[Advaita-l] Clarifications required
svidyasankar at hotmail.com
Fri Sep 22 23:39:11 CDT 2006
In the set of recent posts on samAdhi and anubhava, I would request all participants to clarify clearly the following:
1. Is this discussion on our list a carry-over from another ongoing thread on the Advaitin list? If yes, providing the
correct context would help those members who do not receive mails from the other list.
2. What exactly does each participant in this discussion mean by the words yoga, dhyAna, samAdhi, anubhava,
nirvikalpa etc.? It seems to me that a lot of the conversation is going on at cross purposes with intrinsic
misunderstandings involved in it. There is a great deal of elasticity of meaning attached to these words in the
original Sanskrit texts and one needs to be careful not to misunderstand the texts and their authors.
For example, when Sankaracharya says that via the eye of knowledge, the jnAni sees the world in brahman and
brahman in all the world, he is clearly not referring to a temporary state of yogic perception. He is talking of the
jnAni knowing this truth all the time, no matter what state he or she is in at any given instant. This is not to decry
or deny the fact that some people do experience and have experienced samAdhi, whether nirvikalpa or otherwise,
and that in their own sAdhana, this experience has its own place. However, if the argument is that without this
experience, no moksha is possible, or if the argument is that this kind of experience is needed to verify the Sruti-
taught realization, "I am Brahman," that is quite wrong. Swami Abhinava Vidyatirtha, the Sringeri Acharya, very
clearly states the full details in a very lucid fashion, in the book referred to by Abhishek.

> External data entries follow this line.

Lemma kalloc_entry_frame s :
  u32_ptrs s ->
  0 <= freelist (kalloc_entry s) < 2 ^ 32 /\ page_state (kalloc_entry s) = page_state s /\
  use_lock (kalloc_entry s) = use_lock s /\
  kmem_lock (kalloc_entry s) = (if use_lock s then true else kmem_lock s).
Proof.
  intros Hu. unfold kalloc_entry. cbn zeta.
  set (s0 := if use_lock s then set_held tt true s else s).
  assert (H0 : u32_ptrs s0 /\ page_state s0 = page_state s /\ use_lock s0 = use_lock s /\
    kmem_lock s0 = (if use_lock s then true else kmem_lock s)).
  { subst s0. destruct (use_lock s) eqn:E; simpl; rewrite ?E; done. }
  destruct H0 as (Hu0 & Hp & Hul & Hk). destruct (restore_frame s0) as (A & B & C).
  destruct (_ && _).
  - destruct (rebuild_inv (restore_from_shadow s0)) as (Hi & D & E & F).
    split_and!; [apply (list_inv_u32 _ _ Hi)..|congruence|congruence|congruence].
  - split_and!; [apply (restore_u32 s0 Hu0)..|congruence|congruence|congruence].
Qed.

Lemma kalloc_total s :
  u32_ptrs s -> kmem_lock s = false ->
  exists r s', kalloc_fuel 2 s = Done (Some r) s' /\ kmem_lock s' = false /\
    (r = 0 /\ page_state s' = page_state s \/
     page_ok r /\ marked_free s r /\
     page_state s' = zupd (page_state s) (v2p r / PGSIZE) PAGE_STATE_ALLOC).
Proof.
  intros Hu Hk. rewrite kalloc_fuel_run by done.
  destruct (kalloc_entry_frame s Hu) as (Hr & Hp & Hul & Hlk).
  destruct (kalloc_loop_total _ Hr) as (r & s2 & El & Hcase). rewrite El.
  assert (Hfin : exists s', (kwhen (use_lock s) (release tt) ;; kret (Some r)) s2 = Done (Some r) s' /\
    kmem_lock s' = false /\ page_state s' = page_state s2).
  { assert (Hk2 : kmem_lock s2 = if use_lock s then true else false).
    { rewrite Hk in Hlk. destruct Hcase as [(_ & _ & -> & _)|(_ & _ & _ & -> & _)]; done. }
    unfold kwhen, release, kbind, kget, kput, kret. destruct (use_lock s); simpl; rewrite ?Hk2; eauto. }
  destruct Hfin as (s' & E1 & E2 & E3). exists r, s'. split_and!; [done|done|].
  destruct Hcase as [(-> & A & _)|(A & B & C & _)]; [left; split; congruence|right].
  unfold marked_free in *. rewrite Hp in *. split_and!; congruence || done.
Qed.

Lemma set_held_inv b s l : list_inv s l -> list_inv (set_held tt b s) l.
Proof. intros [? ? ? ? ?]. by constructor. Qed.

Lemma restore_inv s l : list_inv s l -> restore_from_shadow s = s.
Proof.
  intros Hl. unfold restore_from_shadow.
  replace (run_ptr_valid (freelist s)) with true; [done|]. symmetry.
  apply run_ptr_valid_spec; [by eapply list_inv_u32|].
  destruct Hl as [Hc _ Hf _ _]. destruct l as [|v l]; simpl in Hc; [by left|right].
  destruct Hc as [-> _]. apply Hf. left.
Qed.

Lemma kalloc_entry_inv s l : list_inv s l -> list_inv (kalloc_entry s) l.
Proof.
  intros Hl. unfold kalloc_entry. cbn zeta.
  assert (Hl0 : list_inv (if use_lock s then set_held tt true s else s) l).
  { destruct (use_lock s); [by apply set_held_inv|done]. }
  rewrite (restore_inv _ l Hl0).
  destruct (_ && _) eqn:E; [|done]. exfalso.
  apply andb_true_iff in E as [E1%Z.eqb_eq E2%Z.ltb_lt].
  destruct Hl0 as [Hc _ Hf Hn _]. destruct l as [|v l]; simpl in *; [lia|].
  destruct Hc as [Hv _]. apply (page_ok_nonzero v); [apply Hf; left|congruence].
Qed.

Lemma kalloc_inv s l :
  kmem_inv s l ->
  exists s', kalloc s = Done (match l with [] => 0 | v :: _ => v end) s' /\ kmem_inv s' (tail l).
Proof.
  intros [Hl Hk]. unfold kalloc, kbind at 1. rewrite kalloc_fuel_run by done.
  pose proof (kalloc_entry_inv s l Hl) as He.
  assert (Hu : u32_ptrs s).
  { split; [by eapply list_inv_u32|]. rewrite (proj1 (inv_shadow s l Hl)). by eapply list_inv_u32. }
  destruct (kalloc_entry_frame s Hu) as (_ & _ & Hul & Hlk). rewrite Hk in Hlk.
  assert (Hrun : exists s2, kalloc_loop 2 (kalloc_entry s) = Some (match l with [] => 0 | v :: _ => v end, s2) /\
    list_inv s2 (tail l) /\ kmem_lock s2 = kmem_lock (kalloc_entry s)).
  { cbn [kalloc_loop]. destruct l as [|v l].
    - pose proof (inv_chain _ _ He) as Hc. simpl in Hc. rewrite Hc. simpl. eexists. split; [done|].
      split; [|done]. destruct He as [? ? ? ? ?]. by constructor.
    - pose proof (inv_chain _ _ He) as [Hv _].
      assert (Hok : page_ok v) by (apply (inv_free _ _ He); left).
      rewrite Hv. destruct (Z.eqb_spec v 0); [by apply page_ok_nonzero in Hok|].
      destruct (kalloc_turn_inv _ v l He) as (s2 & Et & Hl2).
      pose proof (kalloc_turn_spec _ (list_inv_u32 _ _ He)) as Ht. rewrite Et in Ht |- *.
      destruct Ht as [_ (_ & _ & _ & Hlock & _)]. eauto. }
  destruct Hrun as (s2 & E2 & Hl2 & Hk2). rewrite E2.
  rewrite Hlk in Hk2. unfold kwhen, release, kbind, kget, kput, kret.
  destruct (use_lock s); simpl; rewrite ?Hk2; simpl.
  - eexists. split; [done|]. split; [by apply (set_held_inv false)|done].
  - eexists. split; [done|]. done.
Qed.

(** ** kfree *)

Lemma kfree_inv s l v :
  kmem_inv s l -> page_ok v ->
  exists s', kfree v s = Done tt s' /\ kmem_inv s' (if decide (v ∈ l) then l else v :: l).
Proof.
  intros [Hl Hk] Hv. pose proof (page_ok_nonzero v Hv) as Hnz.
  assert (Hu : 0 <= v < 2 ^ 32) by (destruct Hv as [_ ?]; consts; lia).
  unfold kfree. apply Z.eqb_neq in Hnz as ->.
  rewrite (proj2 (bad_addr_spec v Hu) Hv), idx_in_range by done. cbn [andb].
  unfold kbind at 1, kget at 1. case_bool_decide as Ef.
  - exists s. split; [done|]. rewrite decide_True; [done|]. by apply (inv_free s l Hl).
  - assert (Hni : v ∉ l) by (intros Hin%(inv_free s l Hl); naive_solver).
    rewrite decide_False by done. cbn [kwhen].
    set (s1 := set_next v 0x01010101 (set_page (v2p v / PGSIZE) PAGE_STATE_FREE s)).
    assert (Hpush : forall s2, chain (next s2) (freelist s2) l -> nfree s2 = Z.of_nat (length l) ->
      page_state s2 = zupd (page_state s) (v2p v / PGSIZE) PAGE_STATE_FREE ->
      list_inv (set_shadow (push_run v s2)) (v :: l)).
    { intros s2 Hc2 Hn2 Hp2. constructor; simpl; try done.
      - split; [done|]. unfold zupd at 2. rewrite Z.eqb_refl. eapply chain_ext; [|exact Hc2].
        intros w Hw. unfold zupd. destruct (Z.eqb_spec w v) as [->|]; done.
      - constructor; [done|]. apply (inv_nodup s l Hl).
      - intros w. rewrite elem_of_cons, (inv_free s l Hl). unfold marked_free. simpl. rewrite Hp2. unfold zupd.
        destruct (Z.eqb_spec (v2p w / PGSIZE) (v2p v / PGSIZE)) as [E|E].
        + split; [naive_solver|]. intros [Hw _]. left. by apply idx_inj.
        + split; [intros [->|?]; done|]. intros [? ?]. by right.
      - lia. }
    assert (Hc1 : chain (next s1) (freelist s1) l).
    { eapply chain_ext; [|apply (inv_chain s l Hl)]. intros w Hw. simpl. unfold zupd.
      destruct (Z.eqb_spec w v) as [->|]; done. }
    assert (Hr : forall b, restore_from_shadow (if b : bool then set_held tt true s1 else s1) =
                           (if b then set_held tt true s1 else s1)).
    { intros b. unfold restore_from_shadow. replace (run_ptr_valid _) with true; [done|]. symmetry.
      replace (freelist _) with (freelist s) by by destruct b.
      apply run_ptr_valid_spec; [by eapply list_inv_u32|].
      pose proof (inv_chain s l Hl) as Hc. destruct l as [|w l]; simpl in Hc; [by left|right].
      destruct Hc as [-> _]. apply (inv_free s _ Hl). left. }
    assert (Ha : acquire tt s1 = Done tt (set_held tt true s1)).
    { unfold acquire, kbind, kget, kput. simpl. by rewrite Hk. }
    assert (Hrel : forall s2 : kmem, kmem_lock s2 = true -> release tt s2 = Done tt (set_held tt false s2)).
    { intros s2 E. unfold release, kbind, kget, kput. simpl. by rewrite E. }
    pose proof (Hr (use_lock s)) as Hrs. unfold kwhen, kbind, kmodify, kret. fold s1.
    destruct (use_lock s).
    + rewrite Ha, Hrs, Hrel by done. eexists. split; [done|].
      split; [|done]. apply (set_held_inv false). apply Hpush; [done|apply (inv_nfree s l Hl)|done].
    + rewrite Hrs. eexists. split; [done|]. split; [|done].
      apply Hpush; [done|apply (inv_nfree s l Hl)|done].
Qed.
(* ===== verification/Kmalloc.v ===== *)
(** * kernel/kmalloc.c: the kernel heap

    A best-fit allocator over a static arena.  [arena] is the address of
    [km_arena]; [hdr s a] is the [struct km_hdr] stored at address [a]. *)

From Stdlib Require Import ZArith Lia.
From S2P Require Import Prelude Spinlock.

Definition KM_ARENA_BYTES : Z := 512 * 1024.
Definition KM_HDR : Z := 12. (* sizeof(struct km_hdr) *)
Definition KM_MAGIC_FREE : Z := 0x4b4d4652.
Definition KM_MAGIC_ALLOC : Z := 0x4b4d414c.

Record km_hdr := { h_next : Z; h_size : Z; h_magic : Z }.

Record kheap := { km_inited : bool; km_lock : bool; km_freelist : Z; hdr : Z -> km_hdr }.

#[global] Instance kheap_locks : HasLocks unit kheap := {
  held _ s := km_lock s;
  set_held _ b s := {| km_inited := km_inited s; km_lock := b; km_freelist := km_freelist s; hdr := hdr s |};
}.

Definition set_hdr (a : Z) (h : km_hdr) (s : kheap) : kheap :=
  {| km_inited := km_inited s; km_lock := km_lock s; km_freelist := km_freelist s;
     hdr := fun x => if x =? a then h else hdr s x |}.
Definition set_freelist (a : Z) (s : kheap) : kheap :=
  {| km_inited := km_inited s; km_lock := km_lock s; km_freelist := a; hdr := hdr s |}.
Definition set_next (a n : Z) (s : kheap) : kheap :=
  set_hdr a {| h_next := n; h_size := h_size (hdr s a); h_magic := h_magic (hdr s a) |} s.
Definition set_size (a n : Z) (s : kheap) : kheap :=
  set_hdr a {| h_next := h_next (hdr s a); h_size := n; h_magic := h_magic (hdr s a) |} s.
Definition set_magic (a n : Z) (s : kheap) : kheap :=
  set_hdr a {| h_next := h_next (hdr s a); h_size := h_size (hdr s a); h_magic := n |} s.

(** No list in the arena is longer than the number of headers that fit. *)
Definition KM_FUEL : nat := Z.to_nat (KM_ARENA_BYTES / KM_HDR + 1).
#[global] Arguments KM_FUEL : simpl never.

Section Heap.
Context (arena : Z).

Definition km_block_in_arena (p : Z) : bool := (arena <=? p) && (p <? arena + KM_ARENA_BYTES).

Definition kmalloc_init : K kheap unit :=
  s <- kget ;;
  if km_inited s then kret tt
  else kput {| km_inited := true; km_lock := false; km_freelist := arena;
               hdr := fun x => if x =? arena
                 then {| h_next := 0; h_size := KM_ARENA_BYTES - KM_HDR; h_magic := KM_MAGIC_FREE |}
                 else hdr s x |}.

(** The scan of [km_coalesce] from [p]: the state after the first merge, or
    [None] when the end of the list is reached. *)
Fixpoint coalesce_scan (fuel : nat) (p : Z) (s : kheap) : option kheap :=
  match fuel with
  | O => None
  | S f =>
      if p =? 0 then None
      else
        let nx := h_next (hdr s p) in
        if negb (nx =? 0) && (p + KM_HDR + h_size (hdr s p) =? nx)
        then Some (set_magic p KM_MAGIC_FREE
               (set_next p (h_next (hdr s nx))
                 (set_size p (h_size (hdr s p) +u (KM_HDR + h_size (hdr s nx))) s)))
        else coalesce_scan f nx s
  end.

(** [goto again] after each merge. *)
Fixpoint km_coalesce (fuel : nat) (s : kheap) : kheap :=
  match fuel with
  | O => s
  | S f =>
      match coalesce_scan KM_FUEL (km_freelist s) s with
      | Some s' => km_coalesce f s'
      | None => s
      end
  end.

(** The best-fit loop: the chosen block and its predecessor (0 for none). *)
Fixpoint find_best (fuel : nat) (s : kheap) (need p prev best bestprev : Z) : Z * Z :=
  match fuel with
  | O => (best, bestprev)
  | S f =>
      if p =? 0 then (best, bestprev)
      else
        let sz := h_size (hdr s p) in
        if (need <=? sz) && ((best =? 0) || (sz <? h_size (hdr s best)))
        then find_best f s need (h_next (hdr s p)) p p prev
        else find_best f s need (h_next (hdr s p)) p best bestprev
  end.

Definition round8 (n : Z) : Z := Z.land (n +u 7) (u32 (Z.lnot 7)).

(** Unlink [best] and split it when the rest is worth a block. *)
Definition take_block (need best bestprev : Z) (s : kheap) : kheap :=
  let s := if negb (bestprev =? 0) then set_next bestprev (h_next (hdr s best)) s
           else set_freelist (h_next (hdr s best)) s in
  let bsz := h_size (hdr s best) in
  let s :=
    if need +u KM_HDR +u 16 <=? bsz then
      let rest := best + KM_HDR + need in
      let s := set_hdr rest {| h_next := km_freelist s; h_size := bsz -u need -u KM_HDR;
                               h_magic := KM_MAGIC_FREE |} s in
      set_size best need (set_freelist rest s)
    else s in
  set_next best 0 (set_magic best KM_MAGIC_ALLOC s).
(* ===== verification/Proc.v ===== *)
(** * kernel/proc.c: processes, scheduling, sleep and wakeup

    The process table, the per-processor [proc] variables and the lock state
    are one record [kern]; the services of other files (page allocator,
    virtual memory, files, inodes, log) act on an environment [E] the process
    code cannot see into and are gathered in the class [KernelServices].  A
    call of [swtch] ends a computation: what the process does when it is
    scheduled again is a computation of its own ([sleep_resume],
    [yield_resume], [forkret], or a further turn of [wait]). *)

From Stdlib Require Import ZArith Lia.
From S2P Require Import Prelude KString Spinlock Kalloc.

Definition NPROC : nat := 64.
Definition NOFILE : nat := 16.
Definition NCPU : nat := 8.
Definition KSTACKSIZE : Z := 4096.
Definition PTE_P : Z := 0x001.
Definition PTE_ADDR (pte : Z) : Z := Z.land pte (u32 (Z.lnot 0xFFF)).
Definition PDX (va : Z) : Z := Z.land (Z.shiftr va 22) 0x3FF.
Definition SEG_UCODE : Z := 4.
Definition SEG_UDATA : Z := 5.
Definition DPL_USER : Z := 3.
Definition FL_IF : Z := 0x200.

Inductive procstate := UNUSED | EMBRYO | SLEEPING | RUNNABLE | RUNNING | ZOMBIE.
#[global] Instance procstate_eq_dec : EqDecision procstate.
Proof. solve_decision. Defined.

(** [struct trapframe] (the padding left out) and [struct context]. *)
Record trapframe := {
  tf_edi : Z; tf_esi : Z; tf_ebp : Z; tf_oesp : Z; tf_ebx : Z; tf_edx : Z; tf_ecx : Z; tf_eax : Z;
  tf_gs : Z; tf_fs : Z; tf_es : Z; tf_ds : Z; tf_trapno : Z;
  tf_err : Z; tf_eip : Z; tf_cs : Z; tf_eflags : Z; tf_esp : Z; tf_ss : Z;
}.
Record context := { ctx_edi : Z; ctx_esi : Z; ctx_ebx : Z; ctx_ebp : Z; ctx_eip : Z }.

(** [struct proc].  [parent] is an index of the table ([None] for the null
    pointer); [tf] and [context] hold the pointers, [tfv] and [ctxv] what they
    point to; [p_ret] is the word [allocproc] puts above the context. *)
Record proc := {
  sz : Z; pgdir : Z; kstack : Z; state : procstate; pid : Z; parent : option nat;
  tf : Z; tfv : trapframe; context_ : Z; ctxv : context; p_ret : Z;
  chan : Z; killed : bool; ofile : list Z; cwd : Z; name : list Z; cpuid : nat;
}.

Please note that even the brahmasUtra itself refers to samAdhi (samAdhy abhAvAc ca) in one place and that the
bhAshya refers to yoga and yogaSAstra in various other places in addition to the most well-known sUtra "etena
yogaH praty uktaH". In this context, I would also ask members to read Prof. VK's very timely set of posts containing
excerpts from speeches of Kanchi Acharya. Most of the necessary brahmasUtra bhAshya references and other
works are covered in them and need to be carefully assimilated, e.g. the post where the sUtra and its bhAshya
referring to samrAdhana, bhakti, praNidhAna etc. are covered. Clearly, Sankaracharya, the bhAshyakAra, exhibits
a significant amount of respect to and internalization of a lot of the teachings that are set out in the yoga school.